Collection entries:
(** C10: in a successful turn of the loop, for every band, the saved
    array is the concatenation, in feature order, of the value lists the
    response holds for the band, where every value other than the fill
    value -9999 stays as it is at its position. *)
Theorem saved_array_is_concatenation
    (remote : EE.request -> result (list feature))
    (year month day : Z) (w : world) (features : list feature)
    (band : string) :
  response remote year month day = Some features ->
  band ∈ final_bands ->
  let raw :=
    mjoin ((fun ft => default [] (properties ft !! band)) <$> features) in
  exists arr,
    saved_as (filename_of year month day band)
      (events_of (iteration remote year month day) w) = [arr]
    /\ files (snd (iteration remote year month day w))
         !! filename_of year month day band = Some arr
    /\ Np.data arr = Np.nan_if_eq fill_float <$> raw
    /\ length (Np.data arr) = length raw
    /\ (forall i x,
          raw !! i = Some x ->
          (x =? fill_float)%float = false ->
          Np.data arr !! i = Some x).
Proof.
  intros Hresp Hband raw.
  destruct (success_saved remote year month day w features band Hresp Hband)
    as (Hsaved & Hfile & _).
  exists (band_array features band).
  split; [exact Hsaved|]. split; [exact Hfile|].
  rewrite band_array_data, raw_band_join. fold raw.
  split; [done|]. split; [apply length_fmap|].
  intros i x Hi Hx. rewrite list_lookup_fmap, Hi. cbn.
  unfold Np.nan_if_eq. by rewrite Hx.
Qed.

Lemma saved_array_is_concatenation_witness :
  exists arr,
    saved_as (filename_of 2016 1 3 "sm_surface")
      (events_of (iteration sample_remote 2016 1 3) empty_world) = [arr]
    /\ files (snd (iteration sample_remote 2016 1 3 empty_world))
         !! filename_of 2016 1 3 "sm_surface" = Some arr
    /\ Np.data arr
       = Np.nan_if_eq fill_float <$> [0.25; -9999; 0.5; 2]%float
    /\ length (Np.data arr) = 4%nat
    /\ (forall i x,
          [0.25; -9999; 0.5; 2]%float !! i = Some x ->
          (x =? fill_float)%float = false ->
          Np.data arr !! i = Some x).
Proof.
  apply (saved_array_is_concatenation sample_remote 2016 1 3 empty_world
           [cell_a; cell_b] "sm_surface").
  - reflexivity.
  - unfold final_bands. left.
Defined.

* * *

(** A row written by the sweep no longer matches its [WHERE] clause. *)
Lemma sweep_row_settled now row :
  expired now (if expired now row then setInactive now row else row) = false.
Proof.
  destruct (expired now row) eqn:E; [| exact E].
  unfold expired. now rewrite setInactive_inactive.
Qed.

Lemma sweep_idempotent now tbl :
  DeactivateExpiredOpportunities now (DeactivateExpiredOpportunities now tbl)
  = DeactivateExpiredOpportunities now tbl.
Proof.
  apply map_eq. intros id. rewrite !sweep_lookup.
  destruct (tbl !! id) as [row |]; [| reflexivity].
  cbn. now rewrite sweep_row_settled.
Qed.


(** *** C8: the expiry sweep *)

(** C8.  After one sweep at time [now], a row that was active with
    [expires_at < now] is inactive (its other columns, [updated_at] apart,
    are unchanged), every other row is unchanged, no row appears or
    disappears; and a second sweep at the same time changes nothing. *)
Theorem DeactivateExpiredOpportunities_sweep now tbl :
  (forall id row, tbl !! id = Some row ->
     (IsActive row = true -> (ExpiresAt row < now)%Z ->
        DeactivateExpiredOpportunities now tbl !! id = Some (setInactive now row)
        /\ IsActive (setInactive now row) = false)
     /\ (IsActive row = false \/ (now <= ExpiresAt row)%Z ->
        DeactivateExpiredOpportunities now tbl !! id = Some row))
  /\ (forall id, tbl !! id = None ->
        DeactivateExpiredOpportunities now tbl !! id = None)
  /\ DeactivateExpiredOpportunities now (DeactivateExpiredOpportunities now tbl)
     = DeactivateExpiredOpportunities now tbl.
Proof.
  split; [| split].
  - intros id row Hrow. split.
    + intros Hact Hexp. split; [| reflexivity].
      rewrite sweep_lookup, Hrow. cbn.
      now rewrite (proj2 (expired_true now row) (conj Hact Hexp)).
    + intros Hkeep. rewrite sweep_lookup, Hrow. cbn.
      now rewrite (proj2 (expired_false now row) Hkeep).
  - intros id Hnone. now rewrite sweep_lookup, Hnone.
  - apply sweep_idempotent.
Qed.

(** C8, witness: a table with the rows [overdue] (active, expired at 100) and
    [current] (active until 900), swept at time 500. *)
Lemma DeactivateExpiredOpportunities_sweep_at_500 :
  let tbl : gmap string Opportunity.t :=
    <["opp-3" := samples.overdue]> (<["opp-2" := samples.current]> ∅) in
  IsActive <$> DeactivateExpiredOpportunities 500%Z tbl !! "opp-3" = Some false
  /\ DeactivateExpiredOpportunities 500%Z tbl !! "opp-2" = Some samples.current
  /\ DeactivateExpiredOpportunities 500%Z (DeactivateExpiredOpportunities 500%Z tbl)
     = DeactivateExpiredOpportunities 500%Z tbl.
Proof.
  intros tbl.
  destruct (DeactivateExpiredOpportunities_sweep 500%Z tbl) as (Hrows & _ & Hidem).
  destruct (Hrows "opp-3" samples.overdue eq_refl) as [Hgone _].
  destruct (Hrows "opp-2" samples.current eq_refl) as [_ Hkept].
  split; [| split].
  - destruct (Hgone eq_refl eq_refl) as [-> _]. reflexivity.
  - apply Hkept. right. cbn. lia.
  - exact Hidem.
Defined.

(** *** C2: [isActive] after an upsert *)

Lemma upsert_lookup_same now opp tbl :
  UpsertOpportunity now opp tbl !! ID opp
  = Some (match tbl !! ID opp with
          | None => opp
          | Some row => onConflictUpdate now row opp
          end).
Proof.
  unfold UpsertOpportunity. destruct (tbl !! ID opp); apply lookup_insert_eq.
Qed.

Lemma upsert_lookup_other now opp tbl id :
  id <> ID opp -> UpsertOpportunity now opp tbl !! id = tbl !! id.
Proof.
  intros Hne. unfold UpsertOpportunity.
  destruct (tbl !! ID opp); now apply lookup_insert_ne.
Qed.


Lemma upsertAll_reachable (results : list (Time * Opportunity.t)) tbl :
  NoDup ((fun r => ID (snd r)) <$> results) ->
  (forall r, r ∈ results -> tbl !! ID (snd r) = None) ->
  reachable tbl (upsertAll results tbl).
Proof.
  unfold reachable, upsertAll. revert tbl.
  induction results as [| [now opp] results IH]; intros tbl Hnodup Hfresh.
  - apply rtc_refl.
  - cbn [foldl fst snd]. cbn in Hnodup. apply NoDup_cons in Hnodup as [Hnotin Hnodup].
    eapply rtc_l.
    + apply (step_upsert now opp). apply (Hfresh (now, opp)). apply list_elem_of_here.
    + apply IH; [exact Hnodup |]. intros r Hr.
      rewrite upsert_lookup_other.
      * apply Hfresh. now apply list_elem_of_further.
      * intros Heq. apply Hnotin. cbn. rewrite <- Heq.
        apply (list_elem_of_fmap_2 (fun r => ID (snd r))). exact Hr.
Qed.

REQUIRED WORK:
Once you have counted every line above that contains the string "Hexp", give that number and nothing more.

EXERCISE RESPONSE:
2